10 a.m., Wednesday, April 5, Medicine Walk with Thomas Powell, (meet in front of Snowden, limit 25). A chance to locate edible and medicinal plants on the domain.
11 a.m., Wednesday, April 5, in the Women’s Center Mary Sue Cushman Room, Workshop I: Arts Based Engagement in Ethnobiology, with Janelle Baker. Participants will be invited to participate in a series of arts-based activities for engagement with ethnobiology, including relationships with more-than-humans, news sources, and reflections.
noon, Wednesday, April 5, in the Women’s Center Mary Sue Cushman Room, “Multispecies Entanglements in Great Lakes Agricultural Landscapes” with Lindi Masur.
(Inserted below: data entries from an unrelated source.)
(** * j2j: converting JavaScript source text to JSON

    A shallow embedding of [index.js] (module [j2j]): the options merge,
    the sandbox harness built by [parse], the classification of the sandbox
    report, the serializer [output], and the two orchestrations [write] and
    [j2j], followed by the properties of the specification that concern
    them.

    Conventions of the embedding.
    - Text is [string], read as the UTF-8 encoding of the JavaScript
      string: a character below 128 is one byte, any other character is a
      sequence of bytes above 127.  [+:+] is JavaScript's string [+].
    - A Number value is NaN, an infinity, a zero of either sign, or the
      decimal that Number-to-String conversion determines for it
      ([number]); an integer of [Z] stands for its Number value.
    - Objects that are only read are values ([json]); the options records,
      which the program passes around and updates, live in a heap.
    - Console output, sandbox runs, writes and process exit are recorded in
      a trace. *)

From Stdlib Require Import ZArith Ascii String List Bool Lia.
From stdpp Require Import base gmap strings list fin_maps.

Local Open Scope Z_scope.

(** ** Text *)

Module Text.

(** [Array.prototype.join] on texts. *)
Fixpoint join (sep : string) (l : list string) : string :=
  match l with
  | [] => ""
  | [x] => x
  | x :: l' => x +:+ sep +:+ join sep l'
  end.

(** [n] copies of a character. *)
Fixpoint repeat_char (a : ascii) (n : nat) : string :=
  match n with
  | O => ""
  | S n' => String a (repeat_char a n')
  end.

Definition is_empty (s : string) : bool :=
  match s with "" => true | _ => false end.

(** Membership of a character in a text. *)
Fixpoint mem (a : ascii) (s : string) : bool :=
  match s with
  | "" => false
  | String b s' => Ascii.eqb a b || mem a s'
  end.

(** [lit s] is [s] with every backquote read as a double quote; it is
    used to write down texts that contain double quotes. *)
Fixpoint lit (s : string) : string :=
  match s with
  | "" => ""
  | String "`" s' => String "034" (lit s')
  | String a s' => String a (lit s')
  end.

Definition is_digit (a : ascii) : bool :=
  let n := N_of_ascii a in ((48 <=? n) && (n <=? 57))%N.

Definition digit_val (a : ascii) : Z := Z.of_N (N_of_ascii a) - 48.

Definition digit_char (d : Z) : ascii := ascii_of_N (Z.to_N (48 + d)).

(** Decimal digits of a non-negative integer, most significant first.
    [fuel] bounds the number of digits. *)
Fixpoint digits_go (fuel : nat) (n : Z) (acc : string) : string :=
  match fuel with
  | O => acc
  | S f =>
      let acc' := String (digit_char (n mod 10)) acc in
      if n / 10 =? 0 then acc' else digits_go f (n / 10) acc'
  end.

Definition digits (n : Z) : string :=
  digits_go (S (Z.to_nat (Z.log2 n))) n "".

(** Value of a run of decimal digits read left to right. *)
Fixpoint read_digits (acc : Z) (s : string) : Z * string :=
  match s with
  | String a s' =>
      if is_digit a then read_digits (10 * acc + digit_val a) s' else (acc, s)
  | "" => (acc, "")
  end.

(** The first [n] characters of a text, and the rest. *)
Fixpoint take (n : nat) (s : string) : string :=
  match n, s with
  | S n', String a s' => String a (take n' s')
  | _, _ => ""
  end.

Fixpoint drop (n : nat) (s : string) : string :=
  match n, s with
  | S n', String _ s' => drop n' s'
  | _, _ => s
  end.

End Text.

(** ** Numbers *)

(** A Number value.  A finite number other than zero is given by the
    decimal that Number-to-String conversion (ECMAScript 5, 9.8.1, step 5)
    determines for it: the integer [s], whose last digit is not zero, and
    the power of ten [e] with which the number is [s * 10 ^ e]. *)
Inductive number : Type :=
| NaN
| Infinity (negative : bool)
| Zero (negative : bool)
| Decimal (negative : bool) (s : positive) (e : Z).

Module Number.

(** [s] and [e] with the zeros at the end of [s] moved into [e]. *)
Fixpoint strip (fuel : nat) (s e : Z) : Z * Z :=
  match fuel with
  | O => (s, e)
  | S f => if s mod 10 =? 0 then strip f (s / 10) (e + 1) else (s, e)
  end.

(** The number [m * 10 ^ e] with the given sign, for [m] not negative. *)
Definition decimal (negative : bool) (m e : Z) : number :=
  if m <=? 0 then Zero negative
  else
    let r := strip (S (Z.to_nat (Z.log2 m))) m e in
    Decimal negative (Z.to_pos r.1) r.2.

(** The Number value of an integer. *)
Definition of_Z (n : Z) : number := decimal (n <? 0) (Z.abs n) 0.

Definition finite (x : number) : bool :=
  match x with
  | NaN | Infinity _ => false
  | Zero _ | Decimal _ _ _ => true
  end.

(** The last digit of the digits of a decimal is not zero. *)
Definition canonical (x : number) : Prop :=
  match x with
  | Decimal _ s _ => Z.pos s mod 10 ≠ 0
  | _ => True
  end.

Definition zeros (n : Z) : string := Text.repeat_char "0" (Z.to_nat n).

(** Number-to-String conversion of a positive number (9.8.1, steps 5 to
    10): [k] is the number of digits of [s] and [n] places the decimal
    point. *)
Definition positive_text (s : positive) (e : Z) : string :=
  let ds := Text.digits (Z.pos s) in
  let k := Z.of_nat (String.length ds) in
  let n := e + k in
  if (k <=? n) && (n <=? 21) then ds +:+ zeros (n - k)
  else if (0 <? n) && (n <=? 21) then
    Text.take (Z.to_nat n) ds +:+ "." +:+ Text.drop (Z.to_nat n) ds
  else if (-6 <? n) && (n <=? 0) then "0." +:+ zeros (- n) +:+ ds
  else
    (if k =? 1 then ds else Text.take 1 ds +:+ "." +:+ Text.drop 1 ds)
      +:+ "e" +:+ (if n - 1 <? 0 then "-" else "+")
      +:+ Text.digits (Z.abs (n - 1)).

(** Number-to-String conversion (9.8.1). *)
Definition to_text (x : number) : string :=
  match x with
  | NaN => "NaN"
  | Infinity negative => if negative then "-Infinity" else "Infinity"
  | Zero _ => "0"
  | Decimal negative s e =>
      if negative then String "-" (positive_text s e) else positive_text s e
  end.

End Number.

Coercion Number.of_Z : Z >-> number.

(** ** JavaScript values *)

(** Data that [JSON.stringify] renders and [JSON.parse] builds.  An object
    is the list of its own properties in enumeration order. *)
#[warnings="-register-all"]
Inductive json : Type :=
| JNull
| JBool (b : bool)
| JNum (x : number)
| JStr (s : string)
| JArr (l : list json)
| JObj (l : list (string * json)).

(** The values an entry point can be handed. *)
Inductive value : Type :=
| VUndefined
| VFunction (src : string)
| VData (j : json).

Coercion VData : json >-> value.

Section json_induction.
Variable P : json → Prop.
Hypothesis Hnull : P JNull.
Hypothesis Hbool : ∀ b, P (JBool b).
Hypothesis Hnum : ∀ n, P (JNum n).
Hypothesis Hstr : ∀ s, P (JStr s).
Hypothesis Harr : ∀ l, Forall P l → P (JArr l).
Hypothesis Hobj : ∀ l, Forall (λ kv, P kv.2) l → P (JObj l).

Fixpoint json_ind' (j : json) : P j :=
  match j with
  | JNull => Hnull
  | JBool b => Hbool b
  | JNum n => Hnum n
  | JStr s => Hstr s
  | JArr l =>
      Harr l ((fix go (l : list json) : Forall P l :=
                 match l with
                 | [] => Forall_nil_2 P
                 | x :: l' => Forall_cons_2 P x l' (json_ind' x) (go l')
                 end) l)
  | JObj l =>
      Hobj l ((fix go (l : list (string * json)) : Forall (λ kv, P kv.2) l :=
                 match l with
                 | [] => Forall_nil_2 _
                 | kv :: l' => Forall_cons_2 _ kv l' (json_ind' kv.2) (go l')
                 end) l)
  end.
End json_induction.

(** The [typeof] operator. *)
Definition typeof (v : value) : string :=
  match v with
  | VUndefined => "undefined"
  | VFunction _ => "function"
  | VData (JBool _) => "boolean"
  | VData (JNum _) => "number"
  | VData (JStr _) => "string"
  | VData _ => "object"
  end.

(** Truthiness, as tested by [!], [&&] and [if]. *)
Definition truthy (v : value) : bool :=
  match v with
  | VUndefined => false
  | VFunction _ => true
  | VData JNull => false
  | VData (JBool b) => b
  | VData (JNum (NaN | Zero _)) => false
  | VData (JStr s) => negb (Text.is_empty s)
  | VData _ => true
  end.

(** Conversion to text, as applied to the operands of a string [+]. *)
Fixpoint json_to_string (j : json) : string :=
  match j with
  | JNull => "null"
  | JBool true => "true"
  | JBool false => "false"
  | JNum x => Number.to_text x
  | JStr s => s
  | JArr l =>
      Text.join ","
        (map (λ x, match x with JNull => "" | _ => json_to_string x end) l)
  | JObj _ => "[object Object]"
  end.

Definition to_string (v : value) : string :=
  match v with
  | VUndefined => "undefined"
  | VFunction src => src
  | VData j => json_to_string j
  end.

(** [parseInt(v, 10)]; [None] is NaN.  The white space and the line
    terminators below 128: *)
Definition is_white (a : ascii) : bool :=
  match a with
  | "009" | "010" | "011" | "012" | "013" | " " => true
  | _ => false
  end%char.

(** and, by their bytes, those above: U+00A0; U+1680, U+2000 to U+200A,
    U+2028, U+2029, U+202F, U+205F, U+3000 and U+FEFF. *)
Definition white2 (a b : ascii) : bool :=
  ((N_of_ascii a =? 194) && (N_of_ascii b =? 160))%N.

Definition white3 (a b c : ascii) : bool :=
  let a := N_of_ascii a in
  let b := N_of_ascii b in
  let c := N_of_ascii c in
  ((a =? 225) && (b =? 154) && (c =? 128)
   || (a =? 226) && (b =? 128)
      && ((128 <=? c) && (c <=? 138) || (c =? 168) || (c =? 169) || (c =? 175))
   || (a =? 226) && (b =? 129) && (c =? 159)
   || (a =? 227) && (b =? 128) && (c =? 128)
   || (a =? 239) && (b =? 187) && (c =? 191))%N.

Fixpoint skip_white (s : string) : string :=
  match s with
  | String a s1 =>
      if is_white a then skip_white s1
      else if (N_of_ascii a <? 128)%N then s
      else
        match s1 with
        | String b s2 =>
            if white2 a b then skip_white s2
            else
              match s2 with
              | String c s3 => if white3 a b c then skip_white s3 else s
              | "" => s
              end
        | "" => s
        end
  | "" => ""
  end.

Definition parseInt_text (s : string) : option Z :=
  let s := skip_white s in
  let '(sign, s) :=
    match s with
    | String "-" s' => (-1, s')
    | String "+" s' => (1, s')
    | _ => (1, s)
    end in
  match s with
  | String a _ =>
      if Text.is_digit a then Some (sign * (Text.read_digits 0 s).1) else None
  | "" => None
  end.

Definition parseInt (v : value) : option Z := parseInt_text (to_string v).

(** ** [JSON.stringify] *)

Module Stringify.

Definition hex_digit (n : N) : ascii :=
  if (n <? 10)%N then ascii_of_N (48 + n) else ascii_of_N (87 + n).

(** The four hexadecimal digits of a character below 32. *)
Definition hex4 (a : ascii) : string :=
  let n := N_of_ascii a in
  String "0" (String "0"
    (String (hex_digit (n / 16)) (String (hex_digit (n mod 16)) ""))).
Engaging a Posthumanist Paleoethnobotany, this talk examines relationships between early farmers, their crops, weedy species, animals, and ancestors in agricultural fields to consider the agency of non-human actors in the construction of cultural landscapes and local cuisine. Lunch time half-hour talk (all welcome to listen and bring a brown bag lunch).
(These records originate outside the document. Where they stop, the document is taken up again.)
(** X12. The loop of [run_all] and [run_category] raises exactly when some
    file makes [run_test] raise after every file before it returned; the
    exception and the world are those of that trial, so the first failure
    in file order decides and nothing after it runs. *)
Theorem batch_raises_iff_first_failure `{Scorers} `{Env}
  (results : list TestResult.t) (test_files : list string) (model : string)
  (w w' : World) (e : exn) :
  run_tests results test_files model w = (Raise e, w') <->
  exists pre f post rs w1,
    test_files = (pre ++ f :: post)%list
    /\ run_tests results pre model w = (Ok rs, w1)
    /\ run_test f model w1 = (Raise e, w').
Proof.
  split.
  - apply run_tests_Raise_split.
  - intros (pre & f & post & rs & w1 & -> & Hpre & Hf).
    eapply run_tests_raise_at; eassumption.
Qed.

Lemma batch_raises_iff_first_failure_witness :
  exists w',
    @run_tests Demo.scorers Demo.env [] ["tests/b.json"; "tests/a.json"; "tests/d.json"]
      "gpt-4" init_world
    = (Raise (ValueError "Unknown evaluation type: sentiment"), w')
    /\ ticks w' = 4%nat.
Proof.
  eexists. split.
  - apply (proj2 (@batch_raises_iff_first_failure Demo.scorers Demo.env []
                    ["tests/b.json"; "tests/a.json"; "tests/d.json"] "gpt-4"
                    init_world _ _)).
    exists ["tests/b.json"], "tests/a.json", ["tests/d.json"].
    do 2 eexists. split; [reflexivity |]. split; vm_compute; reflexivity.
  - reflexivity.
Defined.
1 p.m., Wednesday, April 5, Herbarium Tour (Meet at Spencer Hall) with J.T. Michel.
2 p.m., Wednesday, April 5, in the Women’s Center Mary Sue Cushman Room, “Psychoactive or Spirit?: Sociality, Shamanism, and the History of Hallucinogenic Plants in South America” with Stephen Berquist. Psychoactive plants have long played a central role in Andean and Amazonian religion and cosmology. Recently, foreign tourists seeking shamanistic experiences have begun to impact local communities and economies, prompting a debate on the ethics and politics of psychedelic tourism. What can we learn by juxtaposing these debates in the present with plant-based rituals of the past?
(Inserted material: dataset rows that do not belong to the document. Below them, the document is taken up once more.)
Lemma addColumns_toString_column_witness :
  exists message,
    addColumns "t" [("toString", "text")] (rejecting 1 (DriverError "42701")) []
    = (Thrown (TypeError message),
       [EvConnect (Returned 1);
        EvQuery 1 "ALTER TABLE t ADD COLUMN toString text;" []
          (Thrown (DriverError "42701"));
        EvRelease 1]).
Proof.
  apply (addColumns_toString_column "t" [("toString", "text")]
           (rejecting 1 (DriverError "42701")) [] 1 (DriverError "42701")).
  - reflexivity.
  - split; reflexivity.
Defined.

(** ** Empty mappings *)

(** X14: an empty mapping is not refused: [updateTable] with an empty WHERE
    mapping sends [UPDATE table SET ... WHERE ;] and [insertIntoTable] with
    an empty row sends [INSERT INTO table () VALUES () RETURNING *;], each
    leaving the verdict to the server. *)
Theorem empty_mappings_reach_the_server :
  forall table db h c r,
    (forall data : object value,
        let text :=
          "UPDATE " +++ table +++ " SET "
            +++ join ", " (equalities 1 (Object_keys data)) +++ " WHERE ;" in
        answers db h c text (Object_values data) r ->
        updateTable table data [] db h
        = (wrapped (fun _ => RUndefined) "Failed to update the table." r,
           h ++ round_trip c text (Object_values data) r
             ++ logged "Database update error:" r))
    /\ (answers db h c ("INSERT INTO " +++ table +++ " () VALUES () RETURNING *;")
          [] r ->
        insertIntoTable table (DataObject []) db h
        = (wrapped first_row ("Failed to insert into '" +++ table +++ "'.") r,
           h ++ round_trip c
                  ("INSERT INTO " +++ table +++ " () VALUES () RETURNING *;") [] r
             ++ logged ("Error inserting into '" +++ table +++ "':") r)).
Proof.
  intros table db h c r. split.
  - intros data text H. unfold updateTable, update.
    rewrite update_statement_spec. cbv zeta iota.
    unfold Object_values at 2. cbn [map]. rewrite List.app_nil_r.
    now apply try_catch_query.
  - intros H. unfold insertIntoTable, insert.
    now apply try_catch_query.
Qed.

Lemma empty_mappings_reach_the_server_witness :
  updateTable "t" [("a", VNum 5)] [] (rejecting 1 (DriverError "42601")) []
  = (Thrown (Error "Failed to update the table."),
     [EvConnect (Returned 1);
      EvQuery 1 "UPDATE t SET a = $1 WHERE ;" [VNum 5]
        (Thrown (DriverError "42601"));
      EvRelease 1;
      EvLog "Database update error:" (DriverError "42601")])
  /\ insertIntoTable "t" (DataObject []) (steady 1 []) []
     = (Returned RUndefined,
        [EvConnect (Returned 1);
         EvQuery 1 "INSERT INTO t () VALUES () RETURNING *;" [] (Returned []);
         EvRelease 1]).
Proof.
  split.
  - destruct (empty_mappings_reach_the_server "t"
                (rejecting 1 (DriverError "42601")) [] 1
                (Thrown (DriverError "42601"))) as [Hupdate _].
    apply (Hupdate [("a", VNum 5)]). split; reflexivity.
  - destruct (empty_mappings_reach_the_server "t" (steady 1 []) [] 1 (Returned []))
      as [_ Hinsert].
    apply Hinsert. split; reflexivity.
Defined.

(** ** Values stay out of the text *)

(** X15: the text of a statement built by [insert], [select], [update] or
    [insertBulk] depends on the table name, the keys and the number of rows
    only: two calls whose mappings have the same keys build the same text,
    whatever the values are. *)
Theorem statement_text_ignores_values :
  forall table,
    (forall data data' : object value,
        Object_keys data = Object_keys data' ->
        fst (insert_statement table data) = fst (insert_statement table data'))
    /\ (forall where_ where_' : object value,
           Object_keys where_ = Object_keys where_' ->
           fst (select_statement table where_)
           = fst (select_statement table where_'))
    /\ (forall data data' where_ where_' : object value,
           Object_keys data = Object_keys data' ->
           Object_keys where_ = Object_keys where_' ->
           fst (update_statement table data where_)
           = fst (update_statement table data' where_'))
    /\ (forall (first first' : object value) (rows rows' : list (object value)),
           Object_keys first = Object_keys first' ->
           length rows = length rows' ->
           fst (insertBulk_statement table first rows)
           = fst (insertBulk_statement table first' rows')).
Proof.
  assert (L : forall o o' : object value,
             Object_keys o = Object_keys o' -> length o = length o').
  { intros o o' E. apply (f_equal (@length string)) in E.
    unfold Object_keys in E. now rewrite !length_map in E. }
  intros table. repeat split.
  - intros data data' E. rewrite !insert_statement_spec. cbn [fst].
    now rewrite E, (L _ _ E).
  - intros where_ where_' E. unfold select_statement. cbn [fst]. now rewrite E.
  - intros data data' where_ where_' E E'. rewrite !update_statement_spec.
    cbn [fst]. now rewrite E, E', (L _ _ E).
  - intros first first' rows rows' E El. rewrite !insertBulk_statement_spec.
    cbn [fst]. now rewrite E, El, (L _ _ E).
Qed.

Lemma statement_text_ignores_values_witness :
  fst (select_statement "t" [("name", VStr "x' OR '1'='1")])
  = fst (select_statement "t" [("name", VNull)])
  /\ fst (insertBulk_statement "t" [("a", VNum 1)] [[("a", VNum 1)]; [("a", VNum 2)]])
     = fst (insertBulk_statement "t" [("a", VStr "); DROP TABLE t; --")]
              [[("a", VStr "); DROP TABLE t; --")]; []]).
Proof.
  destruct (statement_text_ignores_values "t") as (_ & Hselect & _ & Hbulk).
  split.
  - apply Hselect. reflexivity.
  - apply Hbulk; reflexivity.
Defined.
3 p.m., Wednesday, April 5, Herbarium Tour (Meet at Spencer Hall) with J.T. Michel.
4:30 p.m., Wednesday, April 5, in the Social Lodge, Workshop II: Tasting Biocultural Diversity: Indigenous Tea from its Center of Origin in Southeast Asia with Rick Stepp. Participants will learn about tea and biocultural diversity and sample tea from the area where it was first domesticated in the Bulang Mountains.
7:30 p.m., Wednesday, April 5, in Convocation Hall. Tree listening, with David Haskell. Both literal and metaphorical listening to trees can help us to understand their lives. By using our unaided ears, recording and sonification technologies, and conversations with people whose lives are entangled with trees, we gain insights into the many ways that trees are champion ecological networkers.
10 a.m., Thursday, April 6, in the Women’s Center Mary Sue Cushman Room, “Ethnobiology: The Future of the Science of Survival” with Janelle Baker and Rick Stepp. Topics will include why humanity needs ethnobiology, the continuing relevance of the field, and jobs in applied ethnobiology.
This Festival is sponsored by the University Lectures Committee, SIPE (The Sewanee Integrated Program in the Environment), the Department of Anthropology, the Department of Art, Art History, and Visual Studies, the Department of English and the Department of Religious Studies.